A escuta protegida e o SUAS na proteção de crianças e adolescentes vítimas ou testemunhas de violência.

Com base na Lei nº 13.431/2017, o SUAS tem por objetivo realizar o atendimento e/ou acompanhamento da vítima ou da testemunha de violência e suas famílias, com vistas a evitar a continuidade e repetição da violência, fornece suporte para superação das consequências da violação sofrida e prevenir agravos, limitando-se ao cumprimento da sua finalidade de proteção socioassistencial.
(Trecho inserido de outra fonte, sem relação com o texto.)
(** Instances by ID; [None] on an invalid or repeated ID. *)
Definition by_id (m : option (gmap ResourceID (ownerObservation E))) (o : ownerObservation E)
  : option (gmap ResourceID (ownerObservation E)) :=
  m ← m;
  if negb (ValidResourceID (obs_id o)) || bool_decide (is_Some (m !! obs_id o)) then None else Some (<[obs_id o := o]> m).
Definition FormerPrimaryPrecheck resolved w : W * CheckStatus :=
  let primary := inst_ResourceID (ro_Primary resolved) in
  let former := inst_ResourceID (ro_Target resolved) in
  if negb Executable || negb (ValidResourceID primary) || negb (ValidResourceID former) || (primary == former)
  then (w, CheckFail)
  else match resource_of (cluster_ResourceID (ro_Cluster resolved)) w with
  | Err _ => (w, CheckFail)
  | Ok resource =>
      if negb (owned_by_primary resolved resource) then (w, CheckFail)
      else
        let '(w, observations) := observeTransition resolved resource w in
        let '(owners, observed, _) := observationCoverage observations in
        match foldl by_id (Some ∅) observations with
        | None => (w, CheckFail)
        | Some m =>
            match m !! primary, m !! former with
            | Some p, Some f =>
                if negb (answered p) || negb (answered f) || negb (obs_owns p) || obs_owns f ||
                   negb (bool_decide (owners = [primary])) ||
                   Nat.leb (length observed) (length (topo_Instances (ro_Snapshot resolved)) / 2) then (w, CheckFail)
                else
                  let '(w, current) := ls_Current (cluster_ResourceID (ro_Cluster resolved))
                                         (ha_ResourceID (er_resource resource)) w in
                  match current with
                  | Err _ => (w, CheckFail)
                  | Ok lease =>
                      if negb (stable_for_primary resolved resource lease) then (w, CheckFail)
                      else
                        let '(w, valid) := ls_Validate lease w in
                        (w, match valid with Ok _ => CheckPass | Err _ => CheckFail end)
                  end
            | _, _ => (w, CheckFail)
            end
        end
  end.
(** ** Concrete instances *)

Definition wb_cluster : ResourceID := "11111111-1111-4111-8111-111111111111".
Definition wb_owner : ResourceID := "33333333-3333-4333-8333-333333333333".
Definition wb_replica : ResourceID := "44444444-4444-4444-8444-444444444444".
Definition wb_offline : ResourceID := "55555555-5555-4555-8555-555555555555".
Definition wb_now : Time := 1000 * Second.
Definition wb_uuid : string := "3E11FA47-71CA-11E1-9E33-C80AA9429562".
Definition wb_read_only : gmap string string := {[ "read_only" := "ON"; "super_read_only" := "1" ]}.
Definition wb_member (id : ResourceID) (role : InstanceRole) (state : HealthState) : DatabaseInstance :=
  zero_DatabaseInstance <| inst_ResourceID := id |> <| inst_ClusterID := wb_cluster |>
    <| inst_Engine := EngineMySQL |> <| inst_Role := role |>
    <| inst_EngineMetadata := wb_read_only |> <| inst_Health := zero_Health <| health_State := state |> |>.
Definition wb_p : DatabaseInstance :=
  (wb_member wb_owner RoleUnknown HealthDegraded) <| inst_EngineIdentity := {[ "server_uuid" := wb_uuid ]} |>.
Definition wb_r : DatabaseInstance :=
  (wb_member wb_replica RoleReplica HealthHealthy)
    <| inst_Replication := zero_ReplicationStatus <| repl_IOThread := ThreadRunning |>
         <| repl_SQLThread := ThreadRunning |> <| repl_LagSeconds := Some 0 |>
         <| repl_SourceIdentity := {[ "server_uuid" := ToLower wb_uuid ]} |> |>.
Definition wb_o : DatabaseInstance := wb_member wb_offline RoleReplica HealthUnhealthy.
Definition wb_probe (id : ResourceID) (state : HealthState) (at_ : Time) : ProbeStatus :=
  zero_ProbeStatus <| probe_InstanceID := id |> <| probe_DiscoveryObservedAt := at_ |>
    <| probe_Health := zero_Health <| health_State := state |> <| health_ObservedAt := wb_now |> |>.
Definition wb_link (target : ResourceID) (healthy : bool) (lag : option Z) : ReplicationLink :=
  zero_ReplicationLink <| link_ClusterID := wb_cluster |> <| link_SourceInstanceID := wb_owner |>
    <| link_TargetInstanceID := target |> <| link_Healthy := healthy |> <| link_LagSeconds := lag |>.
Definition wb_topology : TopologySnapshot :=
  mkTopologySnapshot wb_cluster [wb_r; wb_p; wb_o]
    [wb_link wb_offline false None; wb_link wb_replica true (Some 0)]
    [wb_probe wb_owner HealthDegraded wb_now; wb_probe wb_offline HealthUnhealthy 0;
     wb_probe wb_replica HealthHealthy wb_now] zero_Health [] wb_now.
(** The stage of a task that may advance to [to]. *)
Lemma transition_facts from to : recoveryTransition from to = true →
  finished from = false ∧ finished to = false ∧ (active_stage to = true → active_stage from = true) ∧
  (past_selection to = true → to = RecoveryStarting ∨ past_selection from = true) ∧
  (past_commit to = true → past_commit from = true ∧ past_selection from = true).
Proof.
  unfold recoveryTransition.
  destruct (bool_decide_reflect (to = RecoveryBlocked)) as [->|_].
  { unfold open_stage. intros [Hf%negb_true_iff _]%andb_true_iff. split_and!; try done; intros H; discriminate H. }
  destruct (bool_decide_reflect (from = to)) as [->|_].
  { unfold open_stage. intros [Hf%negb_true_iff _]%andb_true_iff. split_and!; try done; [auto|]. by destruct to. }
  destruct from, to; try (intros H; discriminate H); intros _; (split; [reflexivity|]); (split; [reflexivity|]);
    (split; [reflexivity|]); (split; [auto|intros H; discriminate H]).
Qed.

Lemma good_same t t' : 
  (task_Members t', task_Evidence t', task_Proofs t', task_PrimaryID t', task_AttemptStartedAt t') =
  (task_Members t, task_Evidence t, task_Proofs t, task_PrimaryID t, task_AttemptStartedAt t) →
  selected t → selected t'.
Proof. unfold selected. by intros [= -> -> -> -> ->]. Qed.
Lemma verified_same t t' :
  (task_Members t', task_ClusterID t', task_Engine t', task_PrimaryID t', task_CommittedAt t') =
  (task_Members t, task_ClusterID t, task_Engine t, task_PrimaryID t, task_CommittedAt t) →
  verified t → verified t'.
Proof.
  intros [= H1 H2 H3 H4 H5] (topology & u & Hv). exists topology, u. rewrite H5, <- Hv.
  unfold verifyRecoveryTopology, verify_instance, verify_probe, verify_link, caught_up. cbn.
  by rewrite H1, H2, H3, H4.
Qed.

Lemma select_primary_spec now task current t : select_primary EvidenceDigest now task current = Ok t →
  selected t ∧ (task_ResourceID t, task_ClusterID t, task_Stage t) =
    (task_ResourceID current, task_ClusterID current, task_Stage current).
Proof.
  unfold select_primary. intros [Hst H]%reject_bind.
  destruct (Select _ _ _ _) as [p|] eqn:Hs; [|done].
  destruct (bool_decide_reflect (p = task_PrimaryID task)) as [->|]; [|done]. injection H as <-. split; [|done].
  split; [exact Hs|]. intros e He. cbn in *. apply not_true_iff_false in Hst.
  destruct (Z.le_gt_cases (task_AttemptStartedAt current) (ev_ObservedAt e)) as [?|Hlt]; [done|].
  exfalso. apply Hst, existsb_exists. exists e. split; [by apply list_elem_of_In|].
  unfold stale_evidence, Before. by rewrite (proj2 (Z.ltb_lt _ _) Hlt).
Qed.

Lemma advance_frozen t event s cid id : frozen_by s cid id → event_Stage event ≠ RecoveryBlocked →
  frozen_by (advanced_cluster t event s) cid id.
Proof.
  intros (c & rec & Hc & Hf & Hr & Hid & Hst) Hne. unfold advanced_cluster.
  destruct (decide (task_ClusterID t = cid)) as [<-|Hcid].
  - rewrite Hc. change (default zero_DatabaseCluster (Some c)) with c. rewrite Hr, bool_decide_false by done.
    eexists _, _. cbn. rewrite lookup_insert_eq. split_and!; [reflexivity|exact Hf|reflexivity|exact Hid|exact Hst].
  - case_match; [|by exists c, rec]. exists c, rec. cbn. by rewrite lookup_insert_ne.
Qed.
Lemma advance_other t event s cid : cid ≠ task_ClusterID t →
  sn_Clusters (advanced_cluster t event s) !! cid = sn_Clusters s !! cid.
Proof. intros Hne. unfold advanced_cluster. case_match; [|done]. cbn. by rewrite lookup_insert_ne. Qed.
Lemma advance_tasks t event s : sn_RecoveryTasks (advanced_cluster t event s) = sn_RecoveryTasks s.
Proof. unfold advanced_cluster. by case_match. Qed.

Lemma advance_change ctx task event r r' res : recovery_ok (repo_snapshot r) →
  AdvanceRecovery EvidenceDigest Bounded ctx task event r = (r', res) →
  rtc rec_change (repo_snapshot r) (repo_snapshot r').
Proof.
  intros Hok. unfold AdvanceRecovery. destruct ctx; [by intros [= <- _]|].
  destruct (sn_RecoveryTasks _ !! task_ResourceID task) as [t|] eqn:Ht; [|by intros [= <- _]].
  match goal with |- context [match ?c with Ok _ => _ | Err _ => _ end] => destruct c as [t1|] eqn:Hch end;
    [|by intros [= <- _]].
  apply require_bind in Hch as [Hg Hch]. apply require_bind in Hch as [_ Hch]. repeat bsimpl_step.
  match goal with H : recoveryTransition _ _ = true |- _ => apply transition_facts in H as (Ht1 & Ht2 & Ht3 & Ht4 & Ht5) end.
  intros Hc. eapply commit_one; [exact Hc|]. clear Hc.
  pose proof (rok_id _ Hok _ _ Ht) as Hid. destruct (rok_good _ Hok _ _ Ht) as [Hsel Hver].
  assert ((task_ResourceID t1, task_ClusterID t1) = (task_ResourceID t, task_ClusterID t) ∧
    (past_selection (event_Stage event) = true → selected t1) ∧
    (past_commit (event_Stage event) = true → verified t1)) as (Hids & Hs1 & Hv1).
  { destruct (bool_decide_reflect (event_Stage event = RecoveryStarting)) as [He|He].
    - apply select_primary_spec in Hch as [Hs [= Hr Hcl _]]. rewrite He. split; [congruence|]. split; [done|intros Hx; discriminate Hx].
    - injection Hch as <-. split; [done|]. split; [intros [?|?]%Ht4; auto; congruence|intros [? _]%Ht5; auto]. }
  injection Hids as Hr1 Hc1.
  eapply (rc_write _ _ (task_ResourceID task) t (advanced_task Bounded (repo_now r) event t1)); [exact Ht|exact Ht1|cbn; congruence| | | |].
  - split; intros Hx; [apply (good_same t1), Hs1|apply (verified_same t1), Hv1]; done.
  - intros Hact. apply advance_frozen; [|intros He; unfold active_stage in Hact; cbn in Hact; rewrite He in Hact; done].
    eapply frozen_same; [reflexivity|]. rewrite <- Hid. rewrite Hid. apply (rok_frozen _ Hok _ _ Ht). by apply Ht3.
  - rewrite advance_tasks. cbn. by rewrite Hr1, Hid.
  - intros cid Hcid. rewrite advance_other; [done|]. cbn. congruence.
Qed.

Lemma commit_change ctx task topology r r' res : recovery_ok (repo_snapshot r) →
  CommitRecovery ctx task topology r = (r', res) → rtc rec_change (repo_snapshot r) (repo_snapshot r').
Proof.
  intros Hok. unfold CommitRecovery. destruct ctx; [by intros [= <- _]|].
  destruct (sn_RecoveryTasks _ !! task_ResourceID task) as [t|] eqn:Ht; [|by intros [= <- _]].
  match goal with |- context [match ?c with Ok _ => _ | Err _ => _ end] => destruct c as [next|] eqn:Hch end;
    [|by intros [= <- _]].
  apply require_bind in Hch as [Hg Hch]. apply result_bind_ok in Hch as ([] & Hv & Hch). repeat bsimpl_step.
  match goal with H : task_Stage t = _ |- _ => rename H into Hst end.
  intros Hc. eapply commit_one; [exact Hc|]. clear Hc.
  pose proof (rok_id _ Hok _ _ Ht) as Hid. destruct (rok_good _ Hok _ _ Ht) as [Hsel _].
  destruct (rok_frozen _ Hok _ _ Ht) as (c & rec & Hcl & Hf & _); [by rewrite Hst|].
  unfold committed_snapshot in Hch. destruct (foldl _ _ _) as [insts ms].
  apply result_bind_ok in Hch as (es & _ & [= <-]).
  eapply (rc_write _ _ (task_ResourceID task) t (committed_task (repo_now r) topology t)); [exact Ht|by rewrite Hst|reflexivity| | | |].
  - split; intros _; [apply (good_same t); [reflexivity|]; apply Hsel; by rewrite Hst|].
    exists topology, (task_UpdatedAt t). exact Hv.
  - intros _. eexists _, (committed_recovery t). cbn. rewrite Hcl, lookup_insert_eq.
    split_and!; [reflexivity|exact Hf|reflexivity|exact Hid|done].
  - cbn. by rewrite Hid.
  - intros cid Hcid. cbn. by rewrite lookup_insert_ne.
Qed.

Lemma complete_change ctx task r r' res : recovery_ok (repo_snapshot r) →
  CompleteRecovery ctx task r = (r', res) → rtc rec_change (repo_snapshot r) (repo_snapshot r').
Proof.
  intros Hok. unfold CompleteRecovery. destruct ctx; [by intros [= <- _]|].
  destruct (sn_RecoveryTasks _ !! task_ResourceID task) as [t|] eqn:Ht; [|by intros [= <- _]].
  match goal with |- context [match ?c with Ok _ => _ | Err _ => _ end] => destruct c as [rec|] eqn:Hch end;
    [|by intros [= <- _]].
  apply require_bind in Hch as [Hg _]. repeat bsimpl_step.
  match goal with H : task_Stage t = _ |- _ => rename H into Hst end.
  intros Hc. eapply commit_one; [exact Hc|]. clear Hc.
  pose proof (rok_id _ Hok _ _ Ht) as Hid. destruct (rok_good _ Hok _ _ Ht) as [Hsel Hver]. rewrite Hst in Hsel, Hver.
  eapply (rc_write _ _ (task_ResourceID task) t (completed_task (repo_now r) t)); [exact Ht|by rewrite Hst|reflexivity| |intros Hx; discriminate Hx| |].
  - split; intros _; [apply (good_same t)|apply (verified_same t)]; auto.
  - cbn. by rewrite Hid.
  - intros cid Hcid. cbn. by rewrite lookup_insert_ne.
Qed.

Lemma block_step_change s now next b id t : sn_RecoveryTasks next !! id = Some t →
  rtc rec_change next (block_step s now (next, b) (id, t)).1 ∧
  ∀ j, j ≠ id → sn_RecoveryTasks (block_step s now (next, b) (id, t)).1 !! j = sn_RecoveryTasks next !! j.
Proof.
  intros Ht. unfold block_step. destruct (bool_decide_reflect (task_Stage t ∈ [RecoveryPlanned; RecoveryBlocked; RecoverySucceeded; RecoverySuperseded])) as [|Hst];
    [by split|].
  destruct (recoveryLeaseValid _ _ _); [by split|]. destruct (_ <? _); [by split|].
  set (t' := staged now RecoveryBlocked _ t).
  assert (finished (task_Stage t) = false) as Hf by (unfold finished; destruct (task_Stage t); try done; exfalso; apply Hst; set_solver).
  assert (task_good t') as Hg by by apply good_early.
  cbn [sn_Clusters]. set (c := default zero_DatabaseCluster _).
  assert (∀ s', sn_RecoveryTasks s' = <[id := t']> (sn_RecoveryTasks next) →
    (∀ cid, cid ≠ task_ClusterID t → sn_Clusters s' !! cid = sn_Clusters next !! cid) →
    rtc rec_change next s' ∧ ∀ j, j ≠ id → sn_RecoveryTasks s' !! j = sn_RecoveryTasks next !! j) as Hgo.
  { intros s' He Hc. split; [|intros j Hj; by rewrite He, lookup_insert_ne].
    apply rtc_once. eapply (rc_write _ _ id t t'); [exact Ht|exact Hf|reflexivity|exact Hg|intros Hx; discriminate Hx|exact He|exact Hc]. }
  destruct (cluster_Recovery c) as [rec|]; [|by apply Hgo].
  destruct (bool_decide (rstate_TaskID rec = id)); apply Hgo; try done.
  intros cid Hcid. cbn. by rewrite lookup_insert_ne.
Qed.

Lemma block_change ctx r r' res :
  BlockAbandonedRecoveries ctx r = (r', res) → rtc rec_change (repo_snapshot r) (repo_snapshot r').
Proof.
  unfold BlockAbandonedRecoveries. destruct ctx; [by intros [= <- _]|]. set (s := repo_snapshot r).
  assert (∀ l next b, NoDup l.*1 → (∀ id t, (id, t) ∈ l → sn_RecoveryTasks next !! id = Some t) →
    rtc rec_change s next → rtc rec_change s (foldl (block_step s (repo_now r)) (next, b) l).1) as Hloop.
  { induction l as [|[id t] l IH]; intros next b Hnd Hl Hr; [done|]. cbn [foldl].
    apply NoDup_cons in Hnd as [Hid Hnd]. assert (sn_RecoveryTasks next !! id = Some t) as Ht by (apply Hl; set_solver).
    destruct (block_step_change s (repo_now r) next b id t Ht) as [H1 H2].
    destruct (block_step s (repo_now r) (next, b) (id, t)) as [next' b']. apply IH; [done| |by etrans].
    intros j u Hj. rewrite H2; [apply Hl; set_solver|]. intros ->. apply Hid, list_elem_of_fmap. by exists (id, u). }
  specialize (Hloop (map_to_list (sn_RecoveryTasks s)) s false (NoDup_fst_map_to_list _)
    (λ id t, proj1 (elem_of_map_to_list _ id t)) (rtc_refl _ _)).
  destruct (foldl _ _ _) as [next []]; [|by intros [= <- _]]. intros Hc.
  eapply (commit_rec tt); [unfold answer; rewrite Hc; reflexivity|exact Hloop].
Qed.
Diante das situações de violência e violação de direitos contra crianças e adolescentes, vítimas ou testemunhas, o SUAS disponibiliza todo o seu arcabouço de ofertas, tanto aquelas voltadas à prevenção, por meio dos serviços da Proteção Social Básica, quanto aquelas voltadas ao atendimento e acompanhamento das situações mais grave, por meio dos serviços da Proteção Social Especial de Média e Alta Complexidade.

De acordo com a PNAS, estamos diante de uma família quando encontramos um conjunto de pessoas que se acham unidas por laços consanguíneos, afetivos e/ou de solidariedade (BRASIL, MDS, 2004, p. 41). A família, independentemente dos formatos ou modelos que assume, é mediadora das relações entre os sujeitos e a coletividade, delimitando continuamente os deslocamentos entre o público e o privado, bem como geradora de modalidades comunitárias de vida. Todavia, não se pode desconsiderar que ela se caracteriza como um espaço contraditório, cuja dinâmica cotidiana de convivência é marcada por conflitos e geralmente, também, por desigualdades (BRASIL, MDS, 2004, p. 41).

Considerando as diretrizes da matricialidade sociofamiliar e do território, as situações de violência contra crianças e adolescentes não podem ser analisadas sem considerar seu contexto de vida familiar – onde emerge a proteção e/ou violação de direitos – e o território onde estão inseridos a criança, o adolescente e sua família.

A capacidade protetiva das famílias está diretamente relacionada a aspectos intrafamiliares – como história, transgeracionalidade e relações estabelecidas entre seus membros – e extrafamiliares – como redes de apoio e pertencimento, contextos socioculturais, históricos e econômicos em que estão inseridas, acesso a direitos e recursos das políticas públicas disponíveis no território onde vivem.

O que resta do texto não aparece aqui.